I struggle to find a satisfying reason and formulation, why for a point mass,
that is fixed in a rotational system and the radius is changed (like pulling on a string with a small ball rotating around it), the speed of this point mass would increase due to the conservation of angular momentum.
that follows a trajectory with decreasing radius (like a Roller Coaster on a Spiral shaped rail), the speed of this point mass would not increase, since conservation of angular momentum is not applicable in this case.
(I already started doubting, if it really does not increase).
The only reason I found so far is that in the second case, the rail acts as an external force to the mass, while in the first case the radius change is an internal change of the system that comes along with putting energy into the system by working against the centrifugal forces. While I expect this is a somewhat correct answer, I still find this is a little bit hand waving argument.
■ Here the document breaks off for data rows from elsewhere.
(* ===== verification/Forward.v ===== *)
(** What the server makes of a decoded packet: the headers and the packet that
    [QVPNServerDriver::vpn_request_loop_iteration] sends through the raw socket of the
    connection (src/QVPN/QVPN Lib/include/qvpn_driver.hpp). *)
From S2P Require Import Prelude Checksum Addr Transport Ipv4 Tcp Udp QTunnel FullPacket PacketView SocketFilter.

Module QVPNServerForward.

(** The variants of header and packet objects.  A dummy header has no bytes. *)
Inductive NetPacketObjectType : Type :=
  | NetIpv4 (h : mem)
  | NetDummy.
Inductive TransportPacketObjectType : Type :=
  | TransportTcp (h : mem)
  | TransportUdp (h : mem)
  | TransportDummy.
Inductive FullPacketObjectType : Type :=
  | FullTcp (p : Ipv4TcpPacket.t)
  | FullUdp (p : Ipv4UdpPacket.t)
  | FullDummy.

(** The key of a decoded packet, and [connect_to_server_impl_]'s update of it with the
    address of the raw socket. *)
Definition connection_key (decoded_data : QTunnelProxy.t) : QVPNServerSocketData.t :=
  QVPNServerSocketData.mk
    (QTunnelProxy.get_net_proto decoded_data) (QTunnelProxy.get_transport_proto decoded_data)
    (QTunnelProxy.get_src_addr decoded_data) NetAddr.default
    (QTunnelProxy.get_src_port decoded_data)
    (QTunnelProxy.get_dst_addr decoded_data) (QTunnelProxy.get_dst_port decoded_data).
Definition set_server_local_addr (key : QVPNServerSocketData.t) (addr : list Z) :
    QVPNServerSocketData.t :=
  QVPNServerSocketData.mk (QVPNServerSocketData.net_proto key)
    (QVPNServerSocketData.transport_proto key) (QVPNServerSocketData.client_local_addr key) addr
    (QVPNServerSocketData.local_port key) (QVPNServerSocketData.remote_addr key)
    (QVPNServerSocketData.remote_port key).

Section Generate.
Context {S : Type} `{IPv4GenStrategyLike S}.

Definition generate_net_header (ip4_strategy : S) (data : QTunnelProxy.t)
    (key : QVPNServerSocketData.t) (total_len : Z) (dont_fragment more_fragment : bool)
    (offset : Z) : option (NetPacketObjectType * S) :=
  if QTunnelProxy.get_net_proto data =? IPv4 then
    '(obj, ip4_strategy) ← generate_object ip4_strategy
       (QVPNServerSocketData.server_local_addr key) (QTunnelProxy.get_dst_addr data)
       (QTunnelProxy.get_transport_proto data) total_len dont_fragment more_fragment offset;
    Some (NetIpv4 obj, ip4_strategy)
  else Some (NetDummy, ip4_strategy).

(** The scheme's getters and the generator are those of [new_packet_by_this], with the
    ports of the key and of the proxy data. *)
Definition generate_transport_header (data : QTunnelProxy.t) (key : QVPNServerSocketData.t) :
    option TransportPacketObjectType :=
  let '(b, e) := QTunnelProxy.get_proto_data_bytes data in
  if QTunnelProxy.get_transport_proto data =? TCP then
    obj ← t_generate (TransportObject := tcp_object) (QTunnelProxy.proto_data data) b e
            (QVPNServerSocketData.local_port key) (QTunnelProxy.get_dst_port data);
    Some (TransportTcp obj)
  else if QTunnelProxy.get_transport_proto data =? UDP then
    obj ← t_generate (TransportObject := udp_object) (QTunnelProxy.proto_data data) b e
            (QVPNServerSocketData.local_port key) (QTunnelProxy.get_dst_port data);
    Some (TransportUdp obj)
  else Some TransportDummy.

(** [std::visit] of [get_transport_length]. *)
Definition get_transport_length (t : TransportPacketObjectType) : option Z :=
  match t with
  | TransportTcp h => TcpPacketLittleEndian.get_transport_length h
  | TransportUdp h => UdpPacketLittleEndian.get_transport_length h
  | TransportDummy => Some 0
  end.

(** [to_view().to_bytes()] of a variant: a buffer and two offsets into it. *)
Definition net_view_bytes (n : NetPacketObjectType) : option (mem * Z * Z) :=
  match n with
  | NetIpv4 h =>
      net_view ← Ipv4PacketLittleEndian.to_view h;
      let '(b, e) := Ipv4PacketView.to_bytes net_view in Some (h, b, e)
  | NetDummy => Some ([], 0, 0)
  end.
Definition transport_view_bytes (t : TransportPacketObjectType) : option (mem * Z * Z) :=
  match t with
  | TransportTcp h =>
      t_view ← TcpPacketLittleEndian.to_view h;
      let '(b, e) := TcpPacketView.to_bytes t_view in Some (h, b, e)
  | TransportUdp h =>
      let '(b, e) := UdpPacketView.to_bytes (UdpPacketLittleEndian.to_view h) in Some (h, b, e)
  | TransportDummy => Some ([], 0, 0)
  end.

Definition generate_full_packet (data : QTunnelProxy.t) (net : NetPacketObjectType)
    (transport : TransportPacketObjectType) (m : mem) (begin_ end_ : Z) :
    option FullPacketObjectType :=
  let t_proto := QTunnelProxy.get_transport_proto data in
  if t_proto =? TCP then
    '(nm, n_b, n_e) ← net_view_bytes net;
    '(tm, t_b, t_e) ← transport_view_bytes transport;
    p ← Ipv4TcpPacket.of_parts nm n_b n_e tm t_b t_e m begin_ end_; Some (FullTcp p)
  else if t_proto =? UDP then
    '(nm, n_b, n_e) ← net_view_bytes net;
    '(tm, t_b, t_e) ← transport_view_bytes transport;
    p ← Ipv4UdpPacket.of_parts nm n_b n_e tm t_b t_e m begin_ end_; Some (FullUdp p)
  else Some FullDummy.
(* ===== verification/Installer.v ===== *)
(** The TCP handshake that the server can make for a client: [ConnectionInstaller] of
    src/QVPN/QVPN Lib/include/qvpn_driver.hpp, and the socket that takes the connection over,
    [QVPN_Socket::append_socket_to_connection] (src/Linux/qvpn_net_tools.cpp) with
    [SocketAppendToConnection] (include/Linux/qvpn_net_tools.hpp).

    The raw socket and the kernel's repair interface are the classes [RawSocketOps] and
    [RepairSocket]; what they answer is arbitrary.  The numbers are those of a little-endian
    host.  In the driver the call of [install_connection] is commented out. *)
From S2P Require Import Prelude Checksum Addr Transport Ipv4 Tcp Udp PacketManager QTunnel FullPacket PacketView SafeReceive SocketFilter Forward Client Print NoNet.

(** * Repairing a socket *)

(** [SocketRepairStatus]; the text of the error is left out. *)
Record SocketRepairStatus := mkRepair { rs_success : bool; rs_status : Z }.

(** The system calls of the repair: [TCP_REPAIR] with a number, [TCP_REPAIR_QUEUE] with a
    queue, [TCP_QUEUE_SEQ], [bind] and [connect]. *)
Inductive tcp_queue := TCP_SEND_QUEUE | TCP_RECV_QUEUE.
Inductive repair_call :=
  | SetRepair (value : Z)
  | SetRepairQueue (queue : tcp_queue)
  | SetQueueSeq (seq : Z)
  | Bind (addr : list Z) (port : Z)
  | Connect (addr : list Z) (port : Z).

(** A socket of the kernel: the protocol it was made for, and a system call on it, which
    answers nothing on success and [errno] on failure. *)
Class RepairSocket := {
  socket : Type;
  transport_proto : socket -> Z;
  system_call : socket -> repair_call -> option Z * socket }.

(** The value of the enumerator in [netinet/tcp.h]. *)
Definition TCP_ESTABLISHED : Z := 1.

Section Repair.
Context `{RepairSocket}.

(** [if (call < 0) return SocketRepairStatus{ false, errno, ... }], call after call. *)
Fixpoint checked_calls (sock : socket) (calls : list repair_call) : SocketRepairStatus * socket :=
  match calls with
  | [] => (mkRepair true 0, sock)
  | c :: calls =>
      let '(res, sock) := system_call sock c in
      match res with
      | Some errno => (mkRepair false errno, sock)
      | None => checked_calls sock calls
      end
  end.

Definition repair_calls (connection_data : QVPNSocketData.t) (local_isn remote_isn : Z) :
    list repair_call :=
  let seq := u32 (local_isn + 1) in
  let rcv_nxt := u32 (remote_isn + 1) in
  [SetRepair 1; SetRepairQueue TCP_SEND_QUEUE; SetQueueSeq seq;
   SetRepairQueue TCP_RECV_QUEUE; SetQueueSeq rcv_nxt;
   Bind (QVPNSocketData.local_addr connection_data) (QVPNSocketData.local_port connection_data);
   Connect (QVPNSocketData.remote_addr connection_data) (QVPNSocketData.remote_port connection_data);
   SetRepair TCP_ESTABLISHED; SetRepair 0].

(** [SocketAppendToConnection<TCP>::operator()]. *)
Definition socket_append_tcp (sock : socket) (connection_data : QVPNSocketData.t)
    (local_isn remote_isn : Z) : SocketRepairStatus * socket :=
  checked_calls sock (repair_calls connection_data local_isn remote_isn).

(** [SocketAppendToConnection<UDP>::operator()]. *)
Definition socket_append_udp (sock : socket) (connection_data : QVPNSocketData.t) :
    SocketRepairStatus * socket := (mkRepair true 0, sock).
(* ===== verification/Sockets.v ===== *)
(** The sockets of the Linux build: [QVPN_Socket], [QVPN_RawSocket], [QVPNMetaSocketData],
    [QVPNNetTools] and the helpers in [details] (src/QVPN/QVPN Lib/src/Linux/qvpn_net_tools.cpp,
    include/Linux/qvpn_net_tools.hpp).

    A socket object is a descriptor and what the object believes about its connection; the
    connection itself is in the kernel, which is the class [SysSockets]: one function per
    system call, with any answers.  What is relied on of the descriptor table is the class
    [SysLaws].  A method is a computation in the monad [io]: it threads the kernel's state
    and is [None] where the code is undefined. *)
From S2P Require Import Prelude Addr SafeReceive SocketFilter Installer Driver.

(** * The kernel *)

(** The options the code sets. *)
Inductive sockopt : Type :=
  | IpHdrIncl (optval : Z)
  | RcvTimeo (tv_sec tv_usec : Z)
  | AttachBpf (prog_fd : Z)
  | TcpRepair (value : Z)
  | TcpRepairQueue (queue : tcp_queue)
  | TcpQueueSeq (seq : Z).

(** A call answers its result; one that fills in a name answers the whole name, or nothing
    when it fails.  [socket_filter_wrapper] loads the program through libbpf and answers
    the descriptor of the program. *)
Class SysSockets := {
  kernel : Type;
  errno : kernel -> Z;
  sys_socket : Z -> Z -> Z -> kernel -> Z * kernel;
  sys_connect : Z -> mem -> kernel -> Z * kernel;
  sys_bind : Z -> mem -> kernel -> Z * kernel;
  sys_listen : Z -> Z -> kernel -> Z * kernel;
  sys_accept : Z -> kernel -> Z * option mem * kernel;
  sys_getsockname : Z -> kernel -> option mem * kernel;
  sys_getpeername : Z -> kernel -> option mem * kernel;
  sys_send : Z -> mem -> Z -> kernel -> Z * kernel;
  sys_recv : Z -> Z -> Z -> kernel -> Z * mem * kernel;
  sys_sendto : Z -> mem -> Z -> mem -> kernel -> Z * kernel;
  sys_shutdown : Z -> kernel -> Z * kernel;
  sys_close : Z -> kernel -> Z * kernel;
  sys_setsockopt : Z -> sockopt -> kernel -> Z * kernel;
  load_filter : filter_key.t -> kernel -> Z * kernel }.

Definition io `{SysSockets} (A : Type) : Type := kernel -> option (A * kernel).

#[global] Instance io_ret `{SysSockets} : MRet io := fun A x k => Some (x, k).
#[global] Instance io_bind `{SysSockets} : MBind io :=
  fun A B f m k => match m k with Some (x, k) => f x k | None => None end.

Definition call `{SysSockets} {A} (c : kernel -> A * kernel) : io A := fun k => Some (c k).
Definition lift `{SysSockets} {A} (o : option A) : io A :=
  fun k => match o with Some x => Some (x, k) | None => None end.
Definition get_errno `{SysSockets} : io Z := fun k => Some (errno k, k).

(** Numbers in the memory of a little-endian host. *)
Definition le16 (v : Z) : mem := [octet 0 v; octet 1 v].
Definition le32 (v : Z) : mem := [octet 0 v; octet 1 v; octet 2 v; octet 3 v].
Definition ntohs (v : Z) : Z := htons v.

Definition AF_INET : Z := 2.
Definition AF_INET6 : Z := 10.
Definition SOCK_STREAM : Z := 1.
Definition SOCK_DGRAM : Z := 2.
Definition SOCK_RAW : Z := 3.
Definition IPPROTO_TCP : Z := 6.
Definition IPPROTO_UDP : Z := 17.

(** [struct sockaddr_in] and [struct sockaddr_in6] with their other members zero. *)
Definition sockaddr_in (sin_family sin_port s_addr : Z) : mem :=
  le16 sin_family ++ le16 sin_port ++ le32 s_addr ++ replicate 8 0.
Definition sockaddr_in6 (sin6_family sin6_port : Z) (sin6_addr : mem) : mem :=
  le16 sin6_family ++ le16 sin6_port ++ replicate 4 0 ++ sin6_addr ++ replicate 4 0.

(** [sin_port] and [sin6_port], as the host reads them. *)
Definition sin_port (name : mem) : option Z := a ← load name 2; b ← load name 3; Some (host16 a b).

(** What a call leaves in a name buffer of [len] bytes, and in the length it was given. *)
Definition name_out (buf : mem) (len : Z) (name : option mem) : option (mem * Z) :=
  match name with
  | None => Some (buf, len)
  | Some name => buf ← blit buf 0 (take (Z.to_nat len) name); Some (buf, msize name)
  end.

Definition getsockname `{SysSockets} (fd : Z) (buf : mem) (len : Z) : io (mem * Z) :=
  name ← call (sys_getsockname fd); lift (name_out buf len name).
Definition getpeername `{SysSockets} (fd : Z) (buf : mem) (len : Z) : io (mem * Z) :=
  name ← call (sys_getpeername fd); lift (name_out buf len name).

(** [NetData]. *)
Record NetData := mkNetData { nd_success : bool; nd_status : Z; nd_addr : list Z; nd_port : Z }.

(** * Connecting and binding *)

Module details.
Section Calls.
Context `{SysSockets}.

Definition connect_ipv4 (socket : Z) (addr : list Z) (port : Z) : io NetData :=
  a ← lift (IPv4Address.to_uint addr);
  let serverAddr := sockaddr_in AF_INET (htons port) (htonl a) in
  res ← call (sys_connect socket serverAddr);
  err ← (if res =? -1 then get_errno else mret 0);
  '(localAddr, _) ← getsockname socket (replicate 16 0) 16;
  net_addr ← lift (NetAddr.of_range localAddr 4 (4 + IPv4Address.get_addr_size addr));
  port ← lift (sin_port localAddr);
  mret (mkNetData (res =? 0) err net_addr (ntohs port)).
(* ===== verification/WinSockets.v ===== *)
(** The sockets of the Windows build, which is the build of the client: [QVPN_Socket],
    [QVPN_RawSocket], [QVPNNetTools] and the helpers in [details]
    (src/QVPN/QVPN Lib/src/Windows/qvpn_net_tools.cpp, include/Windows/qvpn_net_tools.hpp), and
    [QVPN_SocketFilter] of that build (src/Windows/qvpn_socket_filters.cpp).

    They are the classes of [Sockets] over Winsock, which is the class [Winsock]: the calls of
    [SysSockets] with their error in [WSAGetLastError].  [connect] reads behind the local
    variable that holds its name; what lies there is a parameter, [behind], and the
    theorems hold for each. *)
From S2P Require Import Prelude Addr SafeReceive SocketFilter Installer Driver Sockets.

(** * Winsock *)

Inductive win_option : Type :=
  | WinIpHdrIncl (optval : Z)
  | WinRcvTimeo (milliseconds : Z).

(** [errno] of [win_calls] is that of the C library, which Winsock does not set; its
    [sys_setsockopt] and [load_filter] are not called. *)
Class Winsock := {
  win_calls :: SysSockets;
  wsa_startup : kernel -> Z * kernel;
  wsa_cleanup : kernel -> Z * kernel;
  wsa_last_error : kernel -> Z;
  win_setsockopt : Z -> win_option -> kernel -> Z * kernel }.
I expect that I just miss a proper clean definition of external force vs internal force.
I also constructed the following thought experiment for myself, that involves an external rail, but I would expect to react like the first case:
When a point mass rotates on a circular stretchable rail and the radius of that rail would be changed by applying some force against the centrifugal force of the point mass, I'd also expect the velocity of the point mass increases, since some force applied over a distance (energy change) is involved.
But I doubt that the applied force over a distance is the underlying fundamental reason and I expect that there is another more satisfying fundamental difference between the fixed predetermined trajectory and the thought experiment / the first case mentioned in the beginning.